[[ TASK INPUT open ]]

(* ===== verification/GoStrings.v ===== *)
(** * The Go string operations the program calls

    Go's [strings] and [fmt] operations on byte strings: [ToLower],
    [TrimSpace], [Fields], [Join], [IndexByte] and padding, and the scanning
    of decimal digits.  A Go string is a [string] of bytes; the white space
    and case rules are those of the ASCII bytes, which is what the arguments
    of these calls are made of (flag values, resolv.conf, dotted quads). *)

From S2P Require Import Prelude.
From Stdlib Require Import Ascii.

Definition byte_of (c : ascii) : Z := Z.of_N (N_of_ascii c).

Definition is_digit (c : ascii) : bool := (48 <=? byte_of c) && (byte_of c <=? 57).
Definition digit_val (c : ascii) : Z := byte_of c - 48.

(** Tab, newline, vertical tab, form feed, carriage return, space. *)
Definition is_space (c : ascii) : bool :=
  ((9 <=? byte_of c) && (byte_of c <=? 13)) || (byte_of c =? 32).

Definition lower_byte (c : ascii) : ascii :=
  if (65 <=? byte_of c) && (byte_of c <=? 90)
  then ascii_of_N (Z.to_N (byte_of c + 32)) else c.

Fixpoint ToLower (s : string) : string :=
  match s with
  | EmptyString => EmptyString
  | String c s' => String (lower_byte c) (ToLower s')
  end.

Fixpoint TrimLeft (s : string) : string :=
  match s with
  | EmptyString => EmptyString
  | String c s' => if is_space c then TrimLeft s' else s
  end.

Fixpoint all_space (s : string) : bool :=
  match s with
  | EmptyString => true
  | String c s' => is_space c && all_space s'
  end.

Fixpoint TrimRight (s : string) : string :=
  match s with
  | EmptyString => EmptyString
  | String c s' => if all_space s then EmptyString else String c (TrimRight s')
  end.

Definition TrimSpace (s : string) : string := TrimRight (TrimLeft s).

Fixpoint Join (sep : string) (l : list string) : string :=
  match l with
  | [] => ""
  | [s] => s
  | s :: l' => s +:+ sep +:+ Join sep l'
  end.

(** [strings.Fields]: the maximal runs of non-space bytes. *)
Fixpoint fields_go (cur : string) (s : string) : list string :=
  match s with
  | EmptyString => if decide (cur = "") then [] else [String.rev cur]
  | String c s' =>
      if is_space c
      then (if decide (cur = "") then [] else [String.rev cur]) ++ fields_go "" s'
      else fields_go (String c cur) s'
  end.
Definition Fields (s : string) : list string := fields_go "" s.

(** [s[:i], s[i+1:]] around the first byte [c] of [s], if there is one. *)
Fixpoint split_at (c : ascii) (s : string) : option (string * string) :=
  match s with
  | EmptyString => None
  | String d s' =>
      if Ascii.eqb c d then Some (EmptyString, s')
      else match split_at c s' with
           | Some (a, b) => Some (String d a, b)
           | None => None
           end
  end.

(** The lines of a text, without their terminators: [bufio.ScanLines] also
    removes a carriage return at the end of a line, and a text that ends in a
    newline has no empty last line. *)
Fixpoint drop_cr (s : string) : string :=
  match s with
  | EmptyString => EmptyString
  | String c EmptyString => if byte_of c =? 13 then EmptyString else s
  | String c s' => String c (drop_cr s')
  end.

Fixpoint lines_go (cur : string) (s : string) : list string :=
  match s with
  | EmptyString => if decide (cur = "") then [] else [String.rev cur]
  | String c s' =>
      if byte_of c =? 10 then String.rev cur :: lines_go "" s'
      else lines_go (String c cur) s'
  end.
Definition raw_lines (s : string) : list string := lines_go "" s.

(** [bufio.Scanner] stops at the first line that does not fit in its
    64 KiB buffer. *)
Definition maxScanTokenSize : Z := 65536.
Fixpoint scan_lines (l : list string) : list string :=
  match l with
  | [] => []
  | s :: l' => if maxScanTokenSize <=? Z.of_nat (String.length s) then []
               else drop_cr s :: scan_lines l'
  end.
Definition ScanLines (s : string) : list string := scan_lines (raw_lines s).

(** [fmt]'s [%-Ns]: pad with spaces on the right to [n] columns. *)
Fixpoint spaces (n : nat) : string :=
  match n with O => "" | S n' => String " " (spaces n') end.
Definition pad_right (n : nat) (s : string) : string :=
  s +:+ spaces (n - String.length s).

(** ** Lemmas *)

Lemma string_app_cons c (a b : string) : String c a +:+ b = String c (a +:+ b).
Proof. reflexivity. Qed.

Lemma string_app_nil_l (b : string) : "" +:+ b = b.
Proof. reflexivity. Qed.

Lemma string_app_nil_r (s : string) : s +:+ "" = s.
Proof. induction s as [|c s IH]; [done|]. by rewrite string_app_cons, IH. Qed.

Lemma string_app_assoc (a b c : string) : (a +:+ b) +:+ c = a +:+ b +:+ c.
Proof. induction a as [|x a IH]; [done|]. by rewrite !string_app_cons, IH. Qed.

Lemma string_length_app (a b : string) :
  String.length (a +:+ b) = (String.length a + String.length b)%nat.
Proof. induction a as [|x a IH]; [done|]. rewrite string_app_cons. simpl. by rewrite IH. Qed.

Lemma ToLower_app a b : ToLower (a +:+ b) = ToLower a +:+ ToLower b.
Proof. induction a as [|x a IH]; [done|]. rewrite string_app_cons. simpl. by rewrite IH, string_app_cons. Qed.

Lemma byte_of_bounds c : 0 <= byte_of c < 256.
Proof. unfold byte_of. pose proof (N_ascii_bounded c). lia. Qed.

Lemma lower_byte_idemp c : lower_byte (lower_byte c) = lower_byte c.
Proof. destruct c as [[] [] [] [] [] [] [] []]; vm_compute; reflexivity. Qed.

Lemma ToLower_idemp s : ToLower (ToLower s) = ToLower s.
Proof. induction s; simpl; [done|]. by rewrite lower_byte_idemp, IHs. Qed.

Lemma lower_byte_space c : is_space (lower_byte c) = is_space c.
Proof. destruct c as [[] [] [] [] [] [] [] []]; vm_compute; reflexivity. Qed.

Lemma all_space_ToLower s : all_space (ToLower s) = all_space s.
Proof. induction s; simpl; [done|]. by rewrite lower_byte_space, IHs. Qed.

Lemma TrimSpace_ToLower s : TrimSpace (ToLower s) = ToLower (TrimSpace s).
Proof.
  unfold TrimSpace. assert (Hl : TrimLeft (ToLower s) = ToLower (TrimLeft s)).
  { induction s as [|c s IH]; simpl; [done|]. rewrite lower_byte_space. by destruct (is_space c). }
  rewrite Hl. generalize (TrimLeft s). clear. intros s.
  induction s as [|c s IH]; simpl; [done|].
  rewrite lower_byte_space, all_space_ToLower, IH. by destruct (_ && _).
Qed.

Lemma split_at_Some c s a b : split_at c s = Some (a, b) -> s = a +:+ String c b.
Proof.
  revert a b. induction s as [|d s IH]; simpl; intros a b H; [done|].
  destruct (Ascii.eqb_spec c d) as [->|]; [by simplify_eq|].
  destruct (split_at c s) as [[a' b']|]; [|done]. simplify_eq. by rewrite string_app_cons, <- (IH a' b).
Qed.

Fixpoint has_byte (c : ascii) (s : string) : bool :=
  match s with
  | EmptyString => false
  | String d s' => Ascii.eqb c d || has_byte c s'
  end.

Lemma split_at_app c a b : has_byte c a = false -> split_at c (a +:+ String c b) = Some (a, b).
Proof.
  induction a as [|d a IH]; simpl; intros H.
  - change (split_at c (String c b) = Some ("", b)). simpl. by rewrite Ascii.eqb_refl.
  - change (split_at c (String d (a +:+ String c b)) = Some (String d a, b)). simpl. apply orb_false_iff in H as [-> H]. by rewrite IH.
Qed.

Lemma split_at_None c s : has_byte c s = false -> split_at c s = None.
Proof.
  induction s as [|d s IH]; simpl; intros H; [done|].
  apply orb_false_iff in H as [-> H]. by rewrite IH.
Qed.

Lemma has_byte_app c a b : has_byte c (a +:+ b) = has_byte c a || has_byte c b.
Proof. induction a as [|x a IH]; [done|]. rewrite string_app_cons. simpl. by rewrite IH, orb_assoc. Qed.

Lemma pad_right_length n s : (n <= String.length (pad_right n s))%nat.
Proof.
  unfold pad_right. rewrite string_length_app.
  assert (Hs : forall k, String.length (spaces k) = k) by (induction k; simpl; auto).
  rewrite Hs. lia.
Qed.

(** ** Printed numbers

    [itoa] and the scanning of digits, by induction on the number of digits. *)

Definition starts_digit (s : string) : bool := match s with String c _ => is_digit c | EmptyString => false end.

Lemma pretty_char (d : N) :
  (d < 10)%N -> is_digit (pretty_N_char d) = true /\ digit_val (pretty_N_char d) = Z.of_N d.
Proof.
  intros Hd. assert (d = 0 \/ d = 1 \/ d = 2 \/ d = 3 \/ d = 4 \/ d = 5 \/ d = 6 \/ d = 7 \/ d = 8 \/ d = 9)%N as Hcase by lia.
  repeat destruct Hcase as [-> | Hcase]; [..|subst]; vm_compute; done.
Qed.

Lemma pretty_go_ind (P : N -> string -> Prop) :
  (forall s, P 0%N s) ->
  (forall x s, (0 < x)%N -> P (x / 10)%N (String (pretty_N_char (x mod 10)) s) -> P x s) ->
  forall x s, P x s.
Proof.
  intros H0 Hs x. induction (N.lt_wf_0 x) as [x _ IH]. intros s.
  destruct (N.eq_dec x 0) as [->|Hx]; [apply H0|]. apply Hs; [lia|]. apply IH. apply N.div_lt; lia.
Qed.

Lemma pretty_go_app x s t : pretty_N_go x s +:+ t = pretty_N_go x (s +:+ t).
Proof.
  revert x s. refine (pretty_go_ind _ _ _).
  - intros s. by rewrite !pretty_N_go_0.
  - intros x s Hx IH. by rewrite !(pretty_N_go_step x) by done.
Qed.

Lemma pretty_go_starts x s : (0 < x)%N \/ starts_digit s = true -> starts_digit (pretty_N_go x s) = true.
Proof.
  revert x s. refine (pretty_go_ind _ _ _).
  - intros s [Hx|Hs]; [lia|]. by rewrite pretty_N_go_0.
  - intros x s Hx IH _. rewrite pretty_N_go_step by done. apply IH. right. simpl.
    by apply pretty_char, N.mod_lt.
Qed.

Lemma itoa_go n : 0 < n -> itoa n = pretty_N_go (Z.to_N n) "".
Proof.
  intros Hn. unfold itoa, pretty, pretty_N. destruct (decide (Z.to_N n = 0%N)); [lia|done].
Qed.

Lemma itoa_starts_digit n t : 0 <= n -> starts_digit (itoa n +:+ t) = true.
Proof.
  intros Hn. destruct (decide (n = 0)) as [->|Hne]; [done|].
  rewrite itoa_go, pretty_go_app by lia. apply pretty_go_starts. left. lia.
Qed.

[[ TASK INPUT closed ]]

--- THE TASK ---
The answer is a bare number: how many lines of the records contain the string "then"?

--- RESULT OF THIS TASK ---
10